::: Input records

(** A member of a Python set built from JSON scalars. *)
Inductive pykey :=
| KNone
| KInt (z : Z)
| KStr (s : string).

#[global] Instance pykey_eq_dec : EqDecision pykey.
Proof. solve_decision. Defined.

Definition pykey_code (k : pykey) : unit + (Z + string) :=
  match k with
  | KNone => inl ()
  | KInt z => inr (inl z)
  | KStr s => inr (inr s)
  end.

Definition pykey_decode (c : unit + (Z + string)) : pykey :=
  match c with
  | inl _ => KNone
  | inr (inl z) => KInt z
  | inr (inr s) => KStr s
  end.

#[global] Instance pykey_countable : Countable pykey.
Proof. apply (inj_countable' pykey_code pykey_decode). by intros []. Defined.

(** [str(x)], as the f-strings and the csv writer apply it. *)
Class PyStr (U : Type) := py_str : U -> string.

#[global] Instance string_py_str : PyStr string := fun s => s.

#[global] Instance Z_py_str : PyStr Z := fun z => pretty z.

#[global] Instance pykey_py_str : PyStr pykey := fun k =>
  match k with
  | KNone => "None"
  | KInt z => pretty z
  | KStr s => s
  end.

(** [format(x, "22s")], before padding: only a string accepts the [s]
    format code; an integer raises ValueError and None raises TypeError. *)
Class PyFormatS (U : Type) := py_format_s : U -> py_result string.

#[global] Instance string_py_format_s : PyFormatS string := fun s => Ok s.

#[global] Instance pykey_py_format_s : PyFormatS pykey := fun k =>
  match k with
  | KStr s => Ok s
  | KInt _ => Error ValueError
  | KNone => Error TypeError
  end.

Module PyJson.

(** [bool(v)] *)
Definition truthy (v : json) : bool :=
  match v with
  | JNull => false
  | JInt z => negb (z =? 0)
  | JStr s => negb (String.eqb s "")
  | JArr items => match items with [] => false | _ => true end
  | JObj fields => match fields with [] => false | _ => true end
  end.

Fixpoint lookup_field (k : string) (fields : list (string * json)) : option json :=
  match fields with
  | [] => None
  | (k', v) :: rest => if String.eqb k k' then Some v else lookup_field k rest
  end.

(** [d.get(k, default)]; [None] is the AttributeError of a value that is
    not a dict. *)
Definition get (d : json) (k : string) (default : json) : option json :=
  match d with
  | JObj fields => Some (from_option id default (lookup_field k fields))
  | _ => None
  end.

Fixpoint chars (s : string) : list json :=
  match s with
  | EmptyString => []
  | String c r => JStr (String c EmptyString) :: chars r
  end.

(** [for x in v]: the items of a list, the keys of a dict, the characters
    of a string; [None] is the TypeError of a value that is not iterable. *)
Definition iter (v : json) : option (list json) :=
  match v with
  | JArr items => Some items
  | JObj fields => Some (map (fun kv => JStr kv.1) fields)
  | JStr s => Some (chars s)
  | JNull | JInt _ => None
  end.

(** [s.add(v)]; [None] is the TypeError of an unhashable value. *)
Definition set_add (s : gset pykey) (v : json) : option (gset pykey) :=
  match v with
  | JNull => Some ({[ KNone ]} ∪ s)
  | JInt z => Some ({[ KInt z ]} ∪ s)
  | JStr x => Some ({[ KStr x ]} ∪ s)
  | JArr _ | JObj _ => None
  end.

End PyJson.

(** ** ZennUserDiscovery *)

(** How a block of the [try] body ends: normally, or by an exception that
    the handler catches; either way with the set as mutated so far. *)
Inductive completion :=
| Done (users : gset pykey)
| Caught (users : gset pykey).

(** How one iteration of the [while] loop ends. *)
Inductive iteration :=
| Break (users : gset pykey)
| NextPage (users : gset pykey) (next_page : json).

(** What a call of the discovery method did: the pages it requested, in
    order, the set it built, and whether it returned that set or an
    exception escaped from the loop condition. *)
Record discovery := {
  discovered_users : gset pykey;
  fetched : list Z;
  raised : bool
}.

Section Discovery.

(** The popular-articles feed, by requested page. *)
Variable feed : Z -> response.
Variable max_pages : Z.

(** The [for article in articles] loop. *)
Fixpoint add_usernames (articles : list json) (discovered : gset pykey)
  : completion :=
  match articles with
  | [] => Done discovered
  | article :: rest =>
      match PyJson.get article "user" (JObj []) with
      | None => Caught discovered
      | Some user =>
          match PyJson.get user "username" JNull with
          | None => Caught discovered
          | Some username =>
              if PyJson.truthy username then
                match PyJson.set_add discovered username with
                | None => Caught discovered
                | Some discovered' => add_usernames rest discovered'
                end
              else add_usernames rest discovered
          end
      end
  end.

(** The body of the [while] loop for one page. *)
Definition process_page (page : Z) (discovered : gset pykey) : iteration :=
  match feed page with
  | ConnectionError => Break discovered
  | Response ok _ body =>
      if negb ok then Break discovered
      else
        match body with
        | None => Break discovered
        | Some data =>
            match PyJson.get data "articles" (JArr []) with
            | None => Break discovered
            | Some articles =>
                if negb (PyJson.truthy articles) then Break discovered
                else
                  match PyJson.iter articles with
                  | None => Break discovered
                  | Some items =>
                      match add_usernames items discovered with
                      | Caught discovered' => Break discovered'
                      | Done discovered' =>
                          match PyJson.get data "next_page" JNull with
                          | None => Break discovered'
                          | Some JNull => Break discovered'
                          | Some next_page => NextPage discovered' next_page
                          end
                      end
                  end
            end
        end
  end.

(** The [while page <= self.max_pages] loop.  [page] is whatever the last
    body gave as [next_page]; comparing a value that is not an integer
    with [max_pages] raises outside the [try].  [fuel] bounds the number
    of iterations; [None] means the bound was reached. *)
Fixpoint discover_loop (fuel : nat) (page : json) (discovered : gset pykey)
    (requests : list Z) : option discovery :=
  match fuel with
  | O => None
  | S fuel' =>
      match page with
      | JInt p =>
          if p <=? max_pages then
            match process_page p discovered with
            | Break discovered' =>
                Some {| discovered_users := discovered';
                        fetched := (requests ++ [p]); raised := false |}
            | NextPage discovered' next_page =>
                discover_loop fuel' next_page discovered' (requests ++ [p])
            end
          else Some {| discovered_users := discovered;
                       fetched := requests; raised := false |}
      | _ => Some {| discovered_users := discovered;
                     fetched := requests; raised := true |}
      end
  end.

Definition discover_users_from_popular_articles (fuel : nat) : option discovery :=
  discover_loop fuel (JInt 1) ∅ [].

End Discovery.

(** ** ZennUserStatsCollector *)

Section Collector.

Context {U : Type} `{Countable U}.

(** The per-user endpoint, by requested username. *)
Variable api : U -> response.

(** The tuple the lookup returns.  The two counts are whatever the body
    holds under the two fields: the method does not inspect them. *)
Definition collected_stat : Type := U * json * json.

Definition collect_user_stats (username : U) : collected_stat :=
  match api username with
  | ConnectionError => (username, JInt 0, JInt 0)
  | Response ok _ body =>
      if negb ok then (username, JInt 0, JInt 0)
      else
        match body with
        | None => (username, JInt 0, JInt 0)
        | Some data =>
            match PyJson.get data "user" (JObj []) with
            | None => (username, JInt 0, JInt 0)
            | Some user =>
                match PyJson.get user "total_liked_count" (JInt 0) with
                | None => (username, JInt 0, JInt 0)
                | Some total_likes =>
                    match PyJson.get user "articles_count" (JInt 0) with
                    | None => (username, JInt 0, JInt 0)
                    | Some article_count => (username, total_likes, article_count)
                    end
                end
            end
        end
  end.

(** The [for] loop over the set appends one tuple per member, in the
    iteration order of the set. *)
Definition collect_all_user_stats (usernames : gset U) : list collected_stat :=
  map collect_user_stats (elements usernames).

End Collector.

Arguments collected_stat U : clear implicits.

(** ** RankingGenerator: export and display *)

Definition csv_header : list string :=
  ["順位"; "ユーザー名"; "総いいね数"; "記事数"; "ユーザーページ"].

(** One line of console output of the ranking display and of the pipeline.
    The progress messages of discovery and collection are not part of it. *)
Inductive console_line :=
| PipelineStart
| NoUsersError
| NoStatsError
| ExportDone (output_path : string)
| RankingTitle (top_n : Z)
| RankingColumns
| RankingRule
| RankingRow (rank : Z) (username : string) (total_likes article_count : Z)
             (avg_likes : pyfloat)
| PipelineComplete
| DiscoveredCount (n : Z)
| CollectedCount (n : Z)
| TotalLikes (n : Z)
| TotalArticles (n : Z)
| RankingSize (n : Z)
| OutputFile (output_path : string).

(** What a display call printed, and whether it returned or raised, and
    what. *)
Inductive printed :=
| Printed (lines : list console_line)
| PrintRaised (e : py_error) (lines : list console_line).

::::::

Where in the records does the string "JArr" appear? Copy every line that has it.

#### Solution:
  | JArr items => match items with [] => false | _ => true end
  | JArr items => Some items
  | JArr _ | JObj _ => None
            match PyJson.get data "articles" (JArr []) with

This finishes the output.